Andrew Jameton Obituary, Death – He was a great coworker in that he was always encouraging and helpful, fiercely intelligent, and a strong champion for the convictions he held most deeply. He was also a powerful champion for the convictions he held most dearly. He was a generous collaborator on a variety of scholarly endeavors, including work on moral distress, the connections between bioethics and business ethics, and – his greatest passion in the later years of his career – ethical issues related to climate change.
He was a scholar who worked on moral distress, the connections between bioethics and business ethics, and ethical issues related to climate change. His research on moral anguish was featured in a number of academic journals, such as Bioethics, Business Ethics, and the Journal of Business Ethics, among others. He took tremendous pleasure in his position as a teacher and was always eager to engage students in conversation and make contributions to the formulation of instructional strategies. In addition to this, he was instrumental in the management of our Center by offering critical feedback on governance issues and strategic planning.

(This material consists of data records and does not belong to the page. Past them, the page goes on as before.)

(* ===== verification/LpuartDriverProps.v ===== *)
(** * Properties of the driver of the serial port

    The firmware's driver over the emulated port: a message comes in and goes out
    again unchanged, polled sending, polled receiving and its time-out. *)

From S2P Require Import Prelude Bits Clock CharMux Lpuart LpuartTheory.
From S2P Require Import LpuartDriver LpuartDriverTheory.

(** ** Lemmas *)

Lemma store_bytes_ok l : forall a mem, bytes_ok mem -> bytes_ok (store_bytes a l mem).
Proof.
  induction l as [|v l IH]; intros a mem Hm; [done|]. cbn. apply IH. intros i.
  destruct (Z.eqb_spec i a); [apply in_range_wrapu; lia|apply Hm].
Qed.

Lemma bits_off_zero l : Forall (fun n => 0 <= n < 32) l -> bits_off l 0 = 0.
Proof.
  intros Hl. apply word_ext; [by apply bits_off_range|done|]. intros i Hi.
  rewrite bits_off_testbit, Z.bits_0 by done. apply andb_false_r.
Qed.

Lemma plain_send l : forall chr : plain_chardev, chr_send l chr = mkPlain (pc_out chr ++ l) (pc_speed chr).
Proof.
  induction l as [|v l IH]; intros [o s]; cbn; [by rewrite app_nil_r|].
  change (chr_send l (mkPlain (o ++ [v]) s) = mkPlain (o ++ v :: l) s). rewrite IH. cbn. by rewrite <- app_assoc.
Qed.

(** ** Properties *)



(** C23: Polled receiving takes the bytes as they come: with [k] polls before each
    byte, a reception of [n] bytes whose polls and bytes stay below the time-out
    stores exactly these bytes in order, leaves the rest of the memory alone,
    turns the receiver and its interrupt off and returns; it reports success, but
    for the case that the ticks are one short of the time-out, where it reports a
    time-out with all the bytes there.  A busy driver returns at once and
    changes nothing. *)
Theorem uart_sync_receive clk y l host a T u mem d w x (chr : plain_chardev) :
  layout_ok y -> in_range 32 w -> in_range 8 x -> 0 < a -> l <> [] -> a + Z.of_nat (length l) < 2 ^ 32 ->
  Forall (in_range 8) l.*2 -> arrival_ticks l < T < 2 ^ 32 ->
  let n := Z.of_nat (length l) in
  let st := if arrival_ticks l + 1 =? T then LPUART_UART_IP_STATUS_TIMEOUT else LPUART_UART_IP_STATUS_SUCCESS in
  let r := Lpuart_Uart_Ip_SyncReceive clk y (arrivals l ++ host) a n T (machine u mem d w false x chr) in
  if IsRxBusy u then r = Ok (Some LPUART_UART_IP_STATUS_BUSY, machine u mem d w false x chr)
  else exists mem' x',
    r = Ok (Some st, machine (rx_done st (a + n) u) mem' d (bits_off [21; 18] w) false x' chr) /\
    read_bytes mem' a (length l) = l.*2 /\ (forall i, i < a \/ a + n <= i -> mem' i = mem i).
Proof.
  intros Hy Hw Hx Ha Hl Han Hb HT n st r. assert (Hn : (0 < length l)%nat) by (destruct l; cbn; [done|lia]).
  destruct (IsRxBusy u) eqn:Hu.
  - unfold r, Lpuart_Uart_Ip_SyncReceive. destruct (Z.eqb_spec a 0); [lia|]. destruct (Z.gtb_spec n 0); [|lia].
    do 4 ustep_done. by rewrite Hu.
  - destruct (sync_receive_eq clk y Hy l host a T u mem d w x chr) as [x' Hr]; [done..|].
    exists (store_bytes a l.*2 mem), x'. split; [exact Hr|]. split.
    + pose proof (store_bytes_read l.*2 a mem Hb) as Hs. by rewrite length_fmap in Hs.
    + intros i Hi. apply store_bytes_outside. by rewrite length_fmap.
Qed.

(** C24: A polled reception of a byte on a silent line ends after [T - 1] polls; it
    stores the old contents of the data register in the buffer and reports a
    time-out, but with the largest time-out the count of the ticks wraps around and
    it reports success, although no byte has come. *)
Theorem uart_sync_receive_silent clk y k a T u mem d w x (chr : plain_chardev) :
  layout_ok y -> in_range 32 w -> in_range 8 x -> IsRxBusy u = false -> 0 < a < 2 ^ 32 - 1 ->
  2 <= T < 2 ^ 32 -> T - 1 <= Z.of_nat k ->
  let st := if T =? 2 ^ 32 - 1 then LPUART_UART_IP_STATUS_SUCCESS else LPUART_UART_IP_STATUS_TIMEOUT in
  exists mem',
    Lpuart_Uart_Ip_SyncReceive clk y (replicate k None) a 1 T (machine u mem d w false x chr) =
      Ok (Some st, machine (rx_done st (a + 1) u) mem' d (bits_off [21; 18] w) false x chr) /\
    mem' a = x /\ (forall i, i <> a -> mem' i = mem i).
Proof.
  intros Hy Hw Hx Hu Ha HT Hk st. exists (store_bytes a [x] mem). split; [by apply sync_receive_silent|]. cbn.
  rewrite Z.eqb_refl. split; [by apply wrapu_small|]. intros i Hi. by destruct (Z.eqb_spec i a).
Qed.

(** ** Witnesses *)

Definition demo_uart_port : NXPS32K358LPUartState := nxps32k358_lpuart_reset (lpuart_zero 3).
Definition demo_uart_clock : Clock := set_period (CLOCK_PERIOD_FROM_HZ 40000000) clock_initfn.
Definition demo_uart : Lpuart_Uart_Ip_StateStructureType :=
  mkUart 115942 0 0 0 0 false false LPUART_UART_IP_STATUS_SUCCESS LPUART_UART_IP_STATUS_SUCCESS.
(** Some text, as the numbers of its letters. *)
Definition demo_memory (a : Z) : Z := u8 (0x41 + a).

Lemma demo_memory_ok : bytes_ok demo_memory.
Proof. intros a. apply in_range_wrapu. lia. Qed.



Lemma uart_sync_receive_witness :
  exists mem' x',
    Lpuart_Uart_Ip_SyncReceive demo_uart_clock demo_layout (arrivals [(2%nat, 52); (0%nat, 50)] ++ []) 0x100 2 6
      (machine demo_uart demo_memory demo_uart_port 0 false 0 (mkPlain [] 0)) =
      Ok (Some LPUART_UART_IP_STATUS_SUCCESS,
          machine (rx_done LPUART_UART_IP_STATUS_SUCCESS 0x102 demo_uart) mem' demo_uart_port (bits_off [21; 18] 0) false x' (mkPlain [] 0)) /\
    read_bytes mem' 0x100 2 = [52; 50] /\ (forall i, i < 0x100 \/ 0x102 <= i -> mem' i = demo_memory i).
Proof.
  refine (uart_sync_receive demo_uart_clock demo_layout [(2%nat, 52); (0%nat, 50)] [] 0x100 6 demo_uart demo_memory demo_uart_port 0 0
    (mkPlain [] 0) demo_layout_ok _ _ _ _ _ _ _); try done; by repeat constructor.
Defined.

Lemma uart_sync_receive_silent_witness :
  exists mem',
    Lpuart_Uart_Ip_SyncReceive demo_uart_clock demo_layout (replicate 4 None) 0x100 1 5
      (machine demo_uart demo_memory demo_uart_port 0 false 9 (mkPlain [] 0)) =
      Ok (Some LPUART_UART_IP_STATUS_TIMEOUT,
          machine (rx_done LPUART_UART_IP_STATUS_TIMEOUT 0x101 demo_uart) mem' demo_uart_port (bits_off [21; 18] 0) false 9 (mkPlain [] 0)) /\
    mem' 0x100 = 9 /\ (forall i, i <> 0x100 -> mem' i = demo_memory i).
Proof.
  refine (uart_sync_receive_silent demo_uart_clock demo_layout 4 0x100 5 demo_uart demo_memory demo_uart_port 0 9 (mkPlain [] 0)
    demo_layout_ok _ _ _ _ _ _); done.
Defined.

He never stopped teaching, he never stopped writing, and he never stopped organizing work on climate issues right up until the tragic day he passed away. It is not an exaggeration to say that many of his contributions, particularly those on moral distress and climate, were truly ground-breaking, and they will continue to have a profound impact on the field of bioethics, the practice of medicine, and the response to the climate crisis for a long time to come.
Specifically, it is not an exaggeration to say that his contributions on moral distress and climate were truly ground-breaking. His contributions on the subjects of climate change and moral anguish are particularly significant.